На веранде его горе также уважали. Никто не заговаривал с ним. На самом деле, думаю, никто не осмелился. Мы следили за тем, чтобы даже наш смех не достиг его ушей. Он был наедине со своими мыслями. День клонился к вечеру. Его трое спутников снова добрались до девятого ти, перебросили пруд и вошли в клуб переодеваться. Кэдди собирались уходить. И тут произошло странное; при первом же намеке на это мы на цыпочках подошли к окну, чтобы понаблюдать. Он встрепенулся, перегнулся через перила и позвал кэдди.

— Мальчик, — услышали мы, как он сказал глубоким, трагическим голосом, — ты умеешь плавать?

— Да, сэр, — ответил кэдди.

— Хорошо. Примерно в тридцати футах перед девятым ти на дне пруда лежит сумка. Достань ее для меня, и я дам тебе пять долларов.

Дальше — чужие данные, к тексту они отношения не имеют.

Lemma outcomes_exactly_once_witness :
  exists s x, make 2 = Some s /\ rtc step (initial s) x /\ log x = [7] /\
    terminated x = false /\ consumed x = Some <$> take (length (consumed x)) (log x).
Proof.
  eexists (mkState true 2 0 0 0 2 [no_slot; no_slot]), _. split; [reflexivity|].
  assert (H : forall x, rtc step (initial (mkState true 2 0 0 0 2 [no_slot; no_slot])) x ->
            log x = [7] ->
            rtc step (initial (mkState true 2 0 0 0 2 [no_slot; no_slot])) x /\ log x = [7] /\
            terminated x = false /\ consumed x = Some <$> take (length (consumed x)) (log x)).
  { intros x Hr Hl.
    destruct (outcomes_exactly_once 2 (mkState true 2 0 0 0 2 [no_slot; no_slot]) x
                ltac:(lia) eq_refl Hr) as (H1 & H2 & _).
    - left. unfold claims. rewrite Hl. by vm_compute.
    - exact (conj Hr (conj Hl (conj H1 H2))). }
  apply H.
  - run_step ltac:(apply (step_reserve _ 0)).
    run_step ltac:(apply (step_claim _ 0 7)).
    run_step ltac:(apply (step_check _ 0 0 7)).
    run_step ltac:(apply (step_write _ 0 0 7 no_slot)).
    run_step ltac:(apply (step_ready _ 0 0 7 (mkSlot (Some 7) false))).
    run_step ltac:(apply (step_take _ (mkSlot (Some 7) true))).
    run_step ltac:(apply (step_advance _ (Some 7))).
    run_step ltac:(apply (step_consume _ (Some 7))).
    run_step ltac:(apply step_credit).
    apply rtc_refl.
  - reflexivity.
Defined.

(** ** The index wrap

    [head] and [tail] are uint32 and are reduced modulo the capacity only when
    they index the ring; where the capacity does not divide 2^32 the slot
    sequence jumps when they wrap. *)

(** One outcome reserved, published and drained. *)
Definition round {A} (s s' : State A) : Prop :=
  exists v s1, TryReserve s = (true, s1) /\
    (Enqueue v s1 ≫= DrainOnCoordinatorLoop) = Some ([Some v], s').

Definition idle {A} (n : Z) : State A :=
  mkState true 3 (wrap_u32 n) (wrap_u32 n) 0 3 [no_slot; no_slot; no_slot].

Lemma idle_index {A} n : exists k, (k = 0 \/ k = 1 \/ k = 2)%nat /\
  forall X : State A, capacity X = 3 -> slot_index X (wrap_u32 n) = k.
Proof.
  exists (Z.to_nat (Z.rem (wrap_u32 n) 3)). split.
  - pose proof (wrap_u32_range n).
    pose proof (Z.rem_bound_pos (wrap_u32 n) 3 ltac:(mlia) ltac:(lia)). lia.
  - intros X E. unfold slot_index. by rewrite E.
Qed.

#[local] Arguments slot_index : simpl never.
#[local] Arguments wrap_u32 : simpl never.

Lemma idle_round {A} (v : A) n : round (idle n : State A) (idle (n + 1)).
Proof.
  exists v, (with_available (idle n) 2). split; [done|].
  assert (Hs : wrap_u32 (wrap_u32 n + 1) = wrap_u32 (n + 1))
    by (unfold wrap_u32; apply Zplus_mod_idemp_l).
  destruct (@idle_index A n) as (k & Hk & Ek), (@idle_index A (n + 1)) as (k' & Hk' & Ek').
  unfold Enqueue; simpl. rewrite Z.sub_diag, Hs. change (3 <=? wrap_u32 0) with false.
  cbn iota. rewrite Ek by done. simpl.
  unfold DrainOnCoordinatorLoop, with_slot; simpl. rewrite length_insert; simpl.
  unfold drain_one at 1; simpl. rewrite Ek by done.
  destruct Hk as [->|[->| ->]]; simpl; unfold drain_one at 1; simpl; rewrite Hs, Ek' by done;
    destruct Hk' as [->|[->| ->]]; simpl; done.
Qed.

Lemma idle_reachable {A} (v : A) n : rtc round (idle 0 : State A) (idle (Z.of_nat n)).
Proof.
  induction n as [|n IH]; [apply rtc_refl|]. eapply rtc_r; [exact IH|].
  replace (Z.of_nat (S n)) with (Z.of_nat n + 1) by lia. by apply idle_round.
Qed.

(** Publishing with a fresh reservation. *)
Definition publish_one {A} (v : A) (s : State A) : option (State A) :=
  let '(ok, s) := TryReserve s in if ok then Enqueue v s else None.

(** The ring breaks when its uint32 indices wrap and the capacity does not
    divide 2^32: with capacity 3, after 2^32 - 1 regular outcomes two outcomes
    published before a drain share a slot; the first is lost, and although two
    further outcomes can still be published, the consumer never sees them and
    every later reservation is rejected. *)
Theorem ring_wrap_loses_outcomes (a b c d : Z) :
  exists s0 s s1 s2 s3 s4, make 3 = Some s0 /\ rtc round s0 s /\
    publish_one a s = Some s1 /\ publish_one b s1 = Some s2 /\
    DrainOnCoordinatorLoop s2 = Some ([Some b], s3) /\
    (publish_one c s3 ≫= publish_one d) = Some s4 /\
    DrainOnCoordinatorLoop s4 = Some ([], s4) /\ (TryReserve s4).1 = false.
Proof.
  exists (idle 0), (idle (u32_modulus - 1)). eexists _, _, _, _.
  split; [reflexivity|]. split.
  { pose proof (idle_reachable a (Z.to_nat (u32_modulus - 1))) as H.
    by rewrite Z2Nat.id in H by mlia. }
  do 5 (split; [lazy; reflexivity|]). lazy. reflexivity.
Qed.

End OutcomeRing.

Кэдди побежал, сбрасывая одежду на ходу. Скромно сохранив на себе рваное нижнее белье, он плюхнулся в воду с ти, в то время как несколько пожилой игрок в гольф жестикулировал, указывая направление с берега. Вскоре пальцы ног мальчика нащупали что-то, и он сделал красивый нырок, вынырнув с ремнем сумки в правой руке. Он также спас плавающую клюшку, и мы увидели, как ему передали обещанную купюру, и наблюдали, как он натягивает одежду поверх мокрого белья. Медленно, даже нежно, несколько пожилой джентльмен вытряхнул воду и камень из своей сумки и протер клюшки носовым платком. С мокрой, капающей ношей на плече он перешел через пешеходный мостик и вошел в раздевалку, а мы поспешили убрать лица от двери и окон и попытались выглядеть непринужденно.

Он вошел в молчании и зашагал к своему шкафчику. Тишина становилась тягостной. Кто-то просто обязан был заговорить или рассмеяться. Наконец кто-то заговорил, что, вероятно, было более безопасной альтернативой.

— Решили попробовать еще раз, э?

Несколько пожилой джентльмен развернулся к собравшимся, его капающая сумка все еще висела у него на плече.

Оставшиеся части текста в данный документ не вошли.